De cette façon surgit « Le signe de la Lune » une B .D de 24 pages que j’ai moi-même édité en 1995 avec un ridicule tirage de 150 exemplaires que je répartissais parmi mes amis, éditeurs et amateurs qui me l’avaient demandé. Un de ces amis fut José Luis Munuera : lui aussi voulait dessiner des B.D, mais avec une différence, il voulait le faire réellement. Et pendant que Miguel Angel et moi passions notre temps à penser ce que l’on voulait faire, José Luis avait déjà dessiné d’un coup son premier album monographique (« Il n’y a pas de dimanches à l’enfer » une aventure de Charles Norton), et avait voyagé au Salon d’Angoulême et initié ses premiers contacts professionnels dans le marché francobelge. Et je ne vais pas vous raconter le reste de son histoire parce que vous la connaissez très bien…

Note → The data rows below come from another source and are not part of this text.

Definition marshal_match (m : sgMatch) : string :=
  json_object [Some ("file", json_string (File m)); Some ("line", Itoa (Line m)); Some ("column", Itoa (Column m));
    int_field "end_line" (EndLine m); int_field "end_column" (EndColumn m); Some ("snippet", json_string (Snippet m))].

(** The slice is never nil. *)
Definition marshal_matches (l : list sgMatch) : string := "[" +:+ StrJoin "," (marshal_match <$> l) +:+ "]".

Definition marshal_result (r : searchSyntaxResult) : string :=
  json_object [Some ("matches", marshal_matches (Matches r)); Some ("total_matches", Itoa (TotalMatches r));
    Some ("returned_matches", Itoa (ReturnedMatches r)); Some ("truncated", json_bool (Truncated r));
    int_field "original_bytes" (OriginalBytes r); int_field "preview_bytes" (PreviewBytes r);
    if String.eqb (SearchError r) "" then None else Some ("error", json_string (SearchError r))].

Section reshape.
(** [json.Unmarshal] of the array and of one line; the message on failure. *)
Variable decode_array : string -> result string (list sgRawMatch).
Variable decode_line : string -> result string sgRawMatch.

(** The per-line layout: matches, and the first error. *)
Fixpoint parse_lines (lines : list string) (acc : list sgMatch) (err : string) : list sgMatch * string :=
  match lines with
  | [] => (acc, err)
  | line :: rest =>
      let line := TrimSpace line in
      if String.eqb line "" then parse_lines rest acc err
      else match decode_line line with
           | Ok m => parse_lines rest (acc ++ [projectMatch m]) err
           | Err e => parse_lines rest acc (if String.eqb err "" then "ast-grep emitted a malformed JSON line: " +:+ e else err)
           end
  end.

Definition parse_output (rawStdout rawStderr : string) : list sgMatch * string :=
  if String.eqb rawStdout "" then ([], "")
  else
    let trimmed := trimLeadingSpace rawStdout in
    if HasPrefix trimmed "[" then
      match decode_array trimmed with
      | Ok raw => (projectMatch <$> raw, "")
      | Err e => let msg := TrimSpace rawStderr in
                 ([], "ast-grep returned unparseable JSON: " +:+ e +:+
                      (if String.eqb msg "" then "" else " | stderr: " +:+ truncateForError msg 512))
      end
    else parse_lines (SplitByte (ascii_of_nat 10) rawStdout) [] "".
Lemma script_output_is_faithful_witness : exists out,
  [stdout_chunk "out"; stderr_chunk "err"; exit_chunk 137 (Some (mkErr KOOM "sandbox: out of memory"))] =
  out ++ [exit_chunk 137 (Some (mkErr KOOM "sandbox: out of memory"))].
Proof.
  destruct (script_output_is_faithful demo_runner (demo_answers (Exited 137 None)) None demo_req "bash" "make" 30000000000
    (demo_log [OWait "c1"; ODrain; OContainerInspect "c1"; OCloseAttach; ORemove "c1"])
    [stdout_chunk "out"; stderr_chunk "err"; exit_chunk 137 (Some (mkErr KOOM "sandbox: out of memory"))] "c1") as (out & H & _).
  - vm_compute. reflexivity.
  - do 8 right. left. reflexivity.
  - exists out. exact H.
Defined.

(** A wait that fails, as it does when its own request is cut by the expired
    context, leaves the container running while its output is awaited. *)
Lemma failed_wait_does_not_kill e :
  docker_Exec no_array no_line demo_runner (demo_answers (WaitFailed e)) None demo_req =
  Ok (demo_log [OWait "c1"; ODrain; OCloseAttach; ORemove "c1"], [stdout_chunk "out"; stderr_chunk "err"; exit_chunk (-1) (Some e)]).
Proof. vm_compute. reflexivity. Qed.

(** Waiting for the copy does not save trailing output: once the context has
    ended, a send may be given up. *)
Lemma timeout_can_drop_output :
  (runOne demo_runner (demo_answers (CtxDone false)) (Some 0) demo_req "bash" "make" 1).2 =
  [exit_chunk (-1) (Some (mkErr KDeadlineExceeded "context deadline exceeded"))].
Proof. vm_compute. reflexivity. Qed.

(** Absolute and climbing working directories are rebased, not rejected, and a
    directory whose name starts with two dots is replaced by the root. *)
Lemma workdir_is_rebased : cleanWorkdir "/etc" = "etc" /\ cleanWorkdir "../../etc" = "etc" /\ cleanWorkdir "..cache/x" = "".
Proof. split_and!; vm_compute; reflexivity. Qed.

(** The session named with a dot is mounted the shared workspace. *)
Lemma dot_session_mounts_shared_root :
  mount_source demo_runner (mkRequest ToolExecuteScript [] "" 0 "." 0) = Some "/srv/ws".
Proof. vm_compute. reflexivity. Qed.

Mais il semble que la lune, le puits et le monde d’Aldea avaient aussi attrapé José Luis depuis ce moment. Quand au bout de tant d’années je décidai de changer cette B.D de 24 pages en un album, je n’avais pas les idées trop claires sur si cela valait la peine : y avait-il un matériel suffisant dans cette courte histoire pour soutenir un scénario plus long et plus solide ? Nous avons commencé à développer les personnages qui apparaissaient plus esquissés dans l’histoire originale, à fortifier leurs relations et leurs motivations, à créer de nouveaux conflits et tournures dramatiques…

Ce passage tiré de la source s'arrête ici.